Auto-triggering and miss-triggering under increasing and decreasing leak during invasive and noninvasive ventilation. The B and L codes are explained in the text. In the data bars the horizontal lines represent the median values, the tops and bottoms of the bars represents the IQR, and the whisker bars represent the maximum and minimum values except for outliers. The circles represent outliers > 1.5 times the data-bar length. The dots represent outliers > 3.0 times the data-bar length. In noninvasive mode, for miss-triggering, P < .01 for B→L3 > B→L1, P < .01 for B→L3 > L2→L3, P < .001 for L3→L1 > L1→B, P < .001 for L3→B > L1→B, P < .01 for L2→B > L1→B, P = .002 for L3→B > L3→L2. There were no significant differences between the leak scenarios.

COPD Versus ARDS Model

In NIV mode, miss-triggering and time to settle were higher with the COPD model than with the ARDS model. Auto-triggering was higher in the ARDS model than in the COPD model (see the supplementary materials at http://www.rcjournal.com).

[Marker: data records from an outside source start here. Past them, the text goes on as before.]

(** No overflow and no panic for starts that are not a multiple of 2^29. *)
Lemma cover_with_subregions_total start size :
  0 ≤ start < 2 ^ 31 → 32 ≤ size ≤ 2 ^ 28 → start = 0 ∨ start mod 2 ^ 29 ≠ 0 →
  ∃ st sz rs rz sub, cover_with_subregions start size = Ret (st, sz, rs, rz, sub) ∧
    st + sz < usize_bound.
Proof.
  intros Hst Hsize Hal. unfold cover_with_subregions.
  assert (∃ s, aligned_subregion_size start size = Ret s ∧ 0 < s ≤ 2 ^ 28) as (s & -> & Hs).
  { destruct (Z.eq_dec start 0) as [->|Hne].
    - unfold aligned_subregion_size. change (trailing_zeros 0 <? 32) with false.
      rewrite closest_power_of_two_log2_up by lia. cbn [mbind outcome_bind]. eexists; split; [done|].
      destruct (log2_up_bounds size) as [_ Hge]; [lia|].
      assert (2 ^ Z.log2_up size ≤ 2 ^ 28).
      { apply Z.pow_le_mono_r; [lia|]. apply Z.log2_up_le_pow2; lia. }
      destruct (Z.ltb_spec (2 ^ Z.log2_up size) 256).
      + change (256 / 8) with 32. lia.
      + split; [apply Z.div_str_pos; lia|]. apply Z.div_le_upper_bound; lia.
    - destruct (trailing_zeros_spec start) as (H0 & Hd & _); [lia|].
      assert (trailing_zeros start < 29) as Ht.
      { destruct (Z.lt_ge_cases (trailing_zeros start) 29); [done|]. destruct Hal as [?|Hal]; [lia|].
        destruct Hal. apply Z.mod_divide; [lia|]. apply Z.divide_trans with (2 ^ trailing_zeros start); [|done].
        apply pow2_divide; lia. }
      unfold aligned_subregion_size. destruct (Z.ltb_spec (trailing_zeros start) 32); [|lia].
      eexists; split; [done|]. rewrite Z.shiftl_1_l. split; [apply Z.pow_pos_nonneg; lia|].
      apply Z.pow_le_mono_r; lia. }
  pose proof (Z.mod_pos_bound start (s * 8)). pose proof (Z.mod_pos_bound size s).
  pose proof (Z.mod_le start (s * 8)).
  destruct (pad_total size s) as (sz & Hpad & Hsz & Hmul); [lia..|].
  cbn [mbind outcome_bind]. rewrite (umul_ok s 8) by lia. cbn [mbind outcome_bind].
  rewrite (urem_ok start) by lia. cbn [mbind outcome_bind].
  rewrite (usub_ok start) by lia. cbn [mbind outcome_bind].
  rewrite (urem_ok size s) by lia. cbn [mbind outcome_bind]. rewrite Hpad. cbn [mbind outcome_bind].
  rewrite (uadd_ok start sz) by lia. cbn [mbind outcome_bind].
  rewrite uadd_ok by lia. cbn [mbind outcome_bind].
  destruct ((32 <=? s) && (start + sz <=? start - start mod (s * 8) + s * 8)).
  - assert (0 ≤ (start - (start - start mod (s * 8))) / s ≤ 2 ^ 31) as Hlo.
    { split; [apply Z.div_pos; lia|]. apply Z.div_le_upper_bound; nia. }
    assert (1 ≤ sz / s ≤ 2 ^ 29) as Hcnt.
    { pose proof (Z.div_mod sz s). split; [nia|]. apply Z.div_le_upper_bound; nia. }
    ustep. do 5 eexists. split; [done|lia].
  - rewrite closest_power_of_two_log2_up by lia. cbn [mbind outcome_bind].
    assert (2 ^ Z.log2_up sz ≤ 2 ^ 29).
    { apply Z.pow_le_mono_r; [lia|]. apply Z.log2_up_le_pow2; lia. }
    assert (0 < 2 ^ Z.log2_up sz) by (apply Z.pow_pos_nonneg; [lia|apply Z.log2_up_nonneg]).
    pose proof (Z.mod_pos_bound start (2 ^ Z.log2_up sz)).
    ustep. do 5 eexists. split; [done|lia].
Qed.

Lemma any_overlaps_total rs start size :
  start + size < usize_bound →
  (∀ r s z, r ∈ rs → location r = Some (s, z) → s + z < usize_bound) →
  ∃ b, any_overlaps rs start size = Ret b.
Proof.
  intros Hb. induction rs as [|r rs IH]; intros Hfit; [by eexists|].
  cbn [any_overlaps]. unfold CortexMRegion_overlaps. ustep.
  destruct (location r) as [[s z]|] eqn:Hl.
  - rewrite uadd_ok by (eapply Hfit; [constructor|done]). cbn [mbind outcome_bind].
    destruct (_ && _); [by eexists|]. apply IH. intros; eapply Hfit; [by constructor|done].
  - cbn [mbind outcome_bind]. apply IH. intros; eapply Hfit; [by constructor|done].
Qed.

(** A request that passed the overlap check is disjoint from every stored
    logical region. *)
Lemma any_overlaps_false rs start size r s z :
  any_overlaps rs start size = Ret false → r ∈ rs → location r = Some (s, z) →
  s + z ≤ start ∨ start + size ≤ s.
Proof.
  induction rs as [|r' rs IH]; intros Hov Hin Hl; [by apply elem_of_nil in Hin|].
  cbn [any_overlaps] in Hov. apply outcome_bind_Ret in Hov as (b & Hb & Hov).
  destruct b; [done|]. apply elem_of_cons in Hin as [->|Hin]; [|eauto].
  unfold CortexMRegion_overlaps in Hb. rewrite Hl in Hb.
  apply outcome_bind_Ret in Hb as (e & [-> _]%uadd_Ret & Hb).
  apply outcome_bind_Ret in Hb as (e & [-> _]%uadd_Ret & Hb). injection Hb as Hb.
  apply andb_false_iff in Hb as [?%Z.ltb_ge|?%Z.ltb_ge]; lia.
Qed.

Lemma unused_from_spec number rs i :
  0 ≤ number → unused_from number rs = Some i →
  APP_MEMORY_REGION_MAX_NUM < i ∧ number ≤ i ∧
  ∃ r, rs !! Z.to_nat (i - number) = Some r ∧ location r = None.
Proof.
  revert number i. induction rs as [|r rs IH]; intros number i Hn; [done|]. cbn [unused_from].
  assert (∀ i, unused_from (number + 1) rs = Some i →
    APP_MEMORY_REGION_MAX_NUM < i ∧ number ≤ i ∧
    ∃ r', (r :: rs) !! Z.to_nat (i - number) = Some r' ∧ location r' = None) as Hnext.
  { intros j (H1 & H2 & r' & H3 & H4)%IH; [|lia]. split_and!; [done|lia|].
    exists r'. replace (Z.to_nat (j - number)) with (S (Z.to_nat (j - (number + 1)))) by lia. done. }
  destruct (Z.leb_spec number APP_MEMORY_REGION_MAX_NUM); [apply Hnext|].
  destruct (location r) eqn:Hl; [apply Hnext|]. intros [= <-].
  split_and!; [done|lia|]. exists r. rewrite Z.sub_diag. done.
Qed.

In invasive mode, miss-triggering (PSV) and time to settle (PSV and CMV) were higher in the COPD model than in the ARDS model. Auto-triggering was higher in the ARDS model than in the COPD model in both PSV and CMV (see the supplementary materials at http://www.rcjournal.com).

PEEP 5 Versus 10 cm H₂O

Breaths to synchronization, miss-triggering, auto-triggering, and time to settle were higher with PEEP 10 than 5 cm H₂O in both NIV and invasive ventilation (see the supplementary materials at http://www.rcjournal.com).

Comparison Among Ventilators

We compared synchronization only among ventilators that could synchronize to all leak scenarios. In NIV the PB840 significantly outperformed the other 3 ventilators (Servo-i, C3, and V60) in 3 categories (breaths to synchronization, miss-triggering, and time to settle) (see the supplementary materials at http://www.rcjournal.com).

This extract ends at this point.